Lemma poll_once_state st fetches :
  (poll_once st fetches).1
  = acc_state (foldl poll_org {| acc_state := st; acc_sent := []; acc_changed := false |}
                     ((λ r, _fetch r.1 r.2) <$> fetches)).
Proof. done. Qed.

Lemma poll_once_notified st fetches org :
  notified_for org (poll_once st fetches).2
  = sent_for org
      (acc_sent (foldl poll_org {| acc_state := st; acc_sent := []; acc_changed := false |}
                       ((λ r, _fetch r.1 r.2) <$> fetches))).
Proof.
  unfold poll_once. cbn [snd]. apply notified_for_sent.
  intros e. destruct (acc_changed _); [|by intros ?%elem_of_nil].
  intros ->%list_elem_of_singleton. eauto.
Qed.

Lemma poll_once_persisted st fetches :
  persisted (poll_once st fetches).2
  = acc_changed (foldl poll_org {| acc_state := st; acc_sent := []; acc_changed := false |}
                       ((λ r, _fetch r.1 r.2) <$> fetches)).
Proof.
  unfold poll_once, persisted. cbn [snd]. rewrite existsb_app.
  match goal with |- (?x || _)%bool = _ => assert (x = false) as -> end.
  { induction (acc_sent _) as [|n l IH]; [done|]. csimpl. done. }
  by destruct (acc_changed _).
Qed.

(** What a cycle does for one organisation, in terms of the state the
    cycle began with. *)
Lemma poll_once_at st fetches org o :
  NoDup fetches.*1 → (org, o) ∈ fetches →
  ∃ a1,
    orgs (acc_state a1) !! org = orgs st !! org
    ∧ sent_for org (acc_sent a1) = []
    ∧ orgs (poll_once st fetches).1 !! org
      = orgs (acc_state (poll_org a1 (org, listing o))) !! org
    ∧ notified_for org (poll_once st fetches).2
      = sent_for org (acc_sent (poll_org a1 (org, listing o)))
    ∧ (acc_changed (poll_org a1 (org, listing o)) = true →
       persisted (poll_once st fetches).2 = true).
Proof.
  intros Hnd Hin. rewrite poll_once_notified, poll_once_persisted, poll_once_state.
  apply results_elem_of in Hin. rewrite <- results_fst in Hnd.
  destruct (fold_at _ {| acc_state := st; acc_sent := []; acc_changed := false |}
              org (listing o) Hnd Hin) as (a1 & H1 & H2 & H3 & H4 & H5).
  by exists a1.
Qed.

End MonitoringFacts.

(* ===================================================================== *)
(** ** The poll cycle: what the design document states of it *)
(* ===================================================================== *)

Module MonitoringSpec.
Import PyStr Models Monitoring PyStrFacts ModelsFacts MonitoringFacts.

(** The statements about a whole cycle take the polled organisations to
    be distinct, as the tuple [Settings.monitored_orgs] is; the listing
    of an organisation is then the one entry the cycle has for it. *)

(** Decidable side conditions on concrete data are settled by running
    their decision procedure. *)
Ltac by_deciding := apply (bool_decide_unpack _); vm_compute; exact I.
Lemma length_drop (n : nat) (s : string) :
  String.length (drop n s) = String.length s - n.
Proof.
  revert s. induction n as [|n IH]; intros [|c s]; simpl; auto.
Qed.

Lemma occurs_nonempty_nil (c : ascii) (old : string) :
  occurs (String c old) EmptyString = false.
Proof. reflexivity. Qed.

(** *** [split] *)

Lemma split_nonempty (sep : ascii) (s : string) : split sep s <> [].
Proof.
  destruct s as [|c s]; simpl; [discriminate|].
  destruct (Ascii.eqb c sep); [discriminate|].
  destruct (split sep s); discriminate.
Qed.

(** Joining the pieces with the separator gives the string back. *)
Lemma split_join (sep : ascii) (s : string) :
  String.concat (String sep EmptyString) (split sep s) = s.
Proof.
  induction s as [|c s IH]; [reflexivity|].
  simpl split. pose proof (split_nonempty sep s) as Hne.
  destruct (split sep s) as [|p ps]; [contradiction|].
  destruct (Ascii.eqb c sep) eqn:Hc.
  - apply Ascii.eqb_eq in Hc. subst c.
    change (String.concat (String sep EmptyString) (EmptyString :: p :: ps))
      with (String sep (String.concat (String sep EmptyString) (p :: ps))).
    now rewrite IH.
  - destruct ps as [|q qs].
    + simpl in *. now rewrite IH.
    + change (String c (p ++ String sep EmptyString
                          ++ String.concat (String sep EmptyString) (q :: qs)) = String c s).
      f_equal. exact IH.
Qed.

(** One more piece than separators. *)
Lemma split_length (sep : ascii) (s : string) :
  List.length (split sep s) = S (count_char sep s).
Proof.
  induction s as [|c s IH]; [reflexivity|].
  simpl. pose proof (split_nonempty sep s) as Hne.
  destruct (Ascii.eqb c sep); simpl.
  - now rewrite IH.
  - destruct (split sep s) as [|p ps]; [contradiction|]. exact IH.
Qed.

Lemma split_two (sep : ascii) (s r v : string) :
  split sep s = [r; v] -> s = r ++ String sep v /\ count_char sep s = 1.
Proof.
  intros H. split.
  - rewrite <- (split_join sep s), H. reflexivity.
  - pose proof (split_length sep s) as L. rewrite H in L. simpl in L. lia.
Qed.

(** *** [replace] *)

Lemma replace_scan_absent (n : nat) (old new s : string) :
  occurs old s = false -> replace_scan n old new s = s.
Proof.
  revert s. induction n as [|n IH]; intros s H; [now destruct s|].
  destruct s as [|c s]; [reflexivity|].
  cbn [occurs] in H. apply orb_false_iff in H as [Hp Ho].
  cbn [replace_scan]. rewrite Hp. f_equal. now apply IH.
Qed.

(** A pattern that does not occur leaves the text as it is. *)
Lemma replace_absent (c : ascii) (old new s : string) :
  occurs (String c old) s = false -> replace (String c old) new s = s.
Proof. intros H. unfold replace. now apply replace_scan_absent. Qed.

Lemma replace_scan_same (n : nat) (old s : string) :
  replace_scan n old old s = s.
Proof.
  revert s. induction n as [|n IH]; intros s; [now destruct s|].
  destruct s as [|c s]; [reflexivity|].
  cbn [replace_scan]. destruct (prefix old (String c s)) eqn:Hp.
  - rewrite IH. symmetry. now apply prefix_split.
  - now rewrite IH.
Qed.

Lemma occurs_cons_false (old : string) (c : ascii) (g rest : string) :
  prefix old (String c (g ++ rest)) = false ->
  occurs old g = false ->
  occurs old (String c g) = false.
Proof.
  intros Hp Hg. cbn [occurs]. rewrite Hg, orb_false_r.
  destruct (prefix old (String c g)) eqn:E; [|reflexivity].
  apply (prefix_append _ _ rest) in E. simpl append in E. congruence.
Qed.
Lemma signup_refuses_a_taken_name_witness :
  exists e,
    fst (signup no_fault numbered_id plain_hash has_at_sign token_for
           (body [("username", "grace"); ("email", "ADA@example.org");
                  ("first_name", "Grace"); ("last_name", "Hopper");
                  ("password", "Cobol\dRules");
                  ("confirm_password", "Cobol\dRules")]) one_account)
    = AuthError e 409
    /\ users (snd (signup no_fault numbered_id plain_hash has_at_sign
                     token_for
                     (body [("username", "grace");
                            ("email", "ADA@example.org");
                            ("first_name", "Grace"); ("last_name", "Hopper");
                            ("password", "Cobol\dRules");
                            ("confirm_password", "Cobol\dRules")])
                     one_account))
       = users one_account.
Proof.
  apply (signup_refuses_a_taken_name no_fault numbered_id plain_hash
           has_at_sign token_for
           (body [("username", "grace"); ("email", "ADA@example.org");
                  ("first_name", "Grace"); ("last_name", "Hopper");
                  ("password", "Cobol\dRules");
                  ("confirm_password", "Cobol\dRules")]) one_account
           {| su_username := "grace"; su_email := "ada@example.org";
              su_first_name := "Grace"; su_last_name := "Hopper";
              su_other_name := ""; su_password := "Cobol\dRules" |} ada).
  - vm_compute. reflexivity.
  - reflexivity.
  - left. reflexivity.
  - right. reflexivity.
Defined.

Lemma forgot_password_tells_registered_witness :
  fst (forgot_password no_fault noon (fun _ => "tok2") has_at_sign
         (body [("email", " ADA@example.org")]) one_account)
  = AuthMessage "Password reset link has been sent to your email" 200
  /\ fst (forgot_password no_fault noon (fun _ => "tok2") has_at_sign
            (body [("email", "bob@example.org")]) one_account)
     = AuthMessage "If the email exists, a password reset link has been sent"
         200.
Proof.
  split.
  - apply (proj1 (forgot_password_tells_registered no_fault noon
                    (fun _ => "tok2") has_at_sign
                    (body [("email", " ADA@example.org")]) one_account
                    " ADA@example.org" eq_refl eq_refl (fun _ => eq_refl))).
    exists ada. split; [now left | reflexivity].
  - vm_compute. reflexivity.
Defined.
________________
In the entries above, one line contains "induction (acc_sent _)" and another contains "destruct s as [|c s]; simpl;". Reproduce exactly those two lines and the lines between them, nothing else.

  { induction (acc_sent _) as [|n l IH]; [done|]. csimpl. done. }
  by destruct (acc_changed _).
Qed.

(** What a cycle does for one organisation, in terms of the state the
    cycle began with. *)
Lemma poll_once_at st fetches org o :
  NoDup fetches.*1 → (org, o) ∈ fetches →
  ∃ a1,
    orgs (acc_state a1) !! org = orgs st !! org
    ∧ sent_for org (acc_sent a1) = []
    ∧ orgs (poll_once st fetches).1 !! org
      = orgs (acc_state (poll_org a1 (org, listing o))) !! org
    ∧ notified_for org (poll_once st fetches).2
      = sent_for org (acc_sent (poll_org a1 (org, listing o)))
    ∧ (acc_changed (poll_org a1 (org, listing o)) = true →
       persisted (poll_once st fetches).2 = true).
Proof.
  intros Hnd Hin. rewrite poll_once_notified, poll_once_persisted, poll_once_state.
  apply results_elem_of in Hin. rewrite <- results_fst in Hnd.
  destruct (fold_at _ {| acc_state := st; acc_sent := []; acc_changed := false |}
              org (listing o) Hnd Hin) as (a1 & H1 & H2 & H3 & H4 & H5).
  by exists a1.
Qed.

End MonitoringFacts.

(* ===================================================================== *)
(** ** The poll cycle: what the design document states of it *)
(* ===================================================================== *)

Module MonitoringSpec.
Import PyStr Models Monitoring PyStrFacts ModelsFacts MonitoringFacts.

(** The statements about a whole cycle take the polled organisations to
    be distinct, as the tuple [Settings.monitored_orgs] is; the listing
    of an organisation is then the one entry the cycle has for it. *)

(** Decidable side conditions on concrete data are settled by running
    their decision procedure. *)
Ltac by_deciding := apply (bool_decide_unpack _); vm_compute; exact I.
Lemma length_drop (n : nat) (s : string) :
  String.length (drop n s) = String.length s - n.
Proof.
  revert s. induction n as [|n IH]; intros [|c s]; simpl; auto.
Qed.

Lemma occurs_nonempty_nil (c : ascii) (old : string) :
  occurs (String c old) EmptyString = false.
Proof. reflexivity. Qed.

(** *** [split] *)

Lemma split_nonempty (sep : ascii) (s : string) : split sep s <> [].
Proof.
  destruct s as [|c s]; simpl; [discriminate|].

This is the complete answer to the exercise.